Perform each of the following steps. a. State the hypotheses and identify the claim. b. Find the critical value(s). c. Compute the test value. d. Make the decision. e. Summarize the results. Use the traditional method of hypothesis testing unless otherwise specified. The average per capita income for Wisconsin is reported to be \(\$ 37,314,\) and for South Dakota it is \(\$ 37,375-\) almost the same thing. A random sample of 50 workers from each state indicated the following sample statistics. $$ \begin{array}{lll} & & \text { South } \\ & \text { Wisconsin } & \text { Dakota } \\ \hline \text { Size } & 50 & 50 \\ \text { Mean } & \$ 40,275 & \$ 38,750 \\ \text { Population standard deviation } & \$ 10,500 & \$ 12,500 \end{array} $$ At \(\alpha=0.05,\) can we conclude a difference in means of the personal incomes?

Perform these steps. a.
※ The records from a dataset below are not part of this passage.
(** * True Health Age: the deterministic hazard -> age engine

    A shallow embedding of [tha_engine.py].  Python numbers read from the
    configuration and from the answer map are modelled as exact rationals
    ([Q]); the natural logarithm, and everything computed from it, lives in
    the real numbers ([R]).  Exceptions are modelled by the [result] type,
    dictionaries by [gmap string _], lists by [list]. *)

From Stdlib Require Import ZArith QArith Qround Reals Qreals Lra Lia.
From stdpp Require Import gmap strings list fin_maps sorting.

Local Open Scope Z_scope.

(** ** Exceptions *)

Inductive exn : Type :=
  | MRDTNotPositive                      (* ValueError("MRDT must be positive") *)
  | DomainMissingCaps (d : string)       (* ValueError("Domain d missing ln_cap_lo/ln_cap_hi") *)
  | DomainInvertedCaps (d : string)      (* ValueError("Domain d has inverted caps") *)
  | TooFewHR (iid : string)              (* ValueError("iid must have at least 2 HR values") *)
  | BinsLengthMismatch (iid : string)    (* ValueError("iid: bins length ... must match hr length") *)
  | UnknownOption (iid raw : string)     (* ValueError("Unknown option 'raw' for iid") *)
  | ValueNotInRange (iid : string)       (* ValueError("Value raw not in any range for iid") *)
  | CannotInterpret (iid : string)       (* ValueError("Cannot interpret answer for iid: raw") *)
  | HRNotPositive (iid : string)         (* ValueError("HR must be >0 for iid") *)
  | KeyError (k : string)
  | IndexError
  | TypeError.

Inductive result (A : Type) : Type :=
  | Ok (a : A)
  | Err (e : exn).
Arguments Ok {A} a.
Arguments Err {A} e.

Definition bind {A B} (r : result A) (k : A -> result B) : result B :=
  match r with
  | Ok a => k a
  | Err e => Err e
  end.

Notation "x <-- r ;; k" := (bind r (fun x => k))
  (at level 100, r at next level, right associativity).

Definition is_Ok {A} (r : result A) : Prop := exists a, r = Ok a.

(** A [for] loop whose body may raise. *)
Fixpoint for_each {S A} (body : S -> A -> result S) (l : list A) (s : S) : result S :=
  match l with
  | [] => Ok s
  | x :: l' => s' <-- body s x ;; for_each body l' s'
  end.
State the hypotheses and identify the claim. b. Find the critical value(s). c. Compute the test value. d. Make the decision. e. Summarize the results. Use the traditional method of hypothesis testing unless otherwise specified. A recent random survey of 100 individuals in Michigan found that 80 drove to work alone. A similar survey of 120 commuters in New York found that 62 drivers drove alone to work. Find the \(95 \%\) confidence interval for the difference in proportions.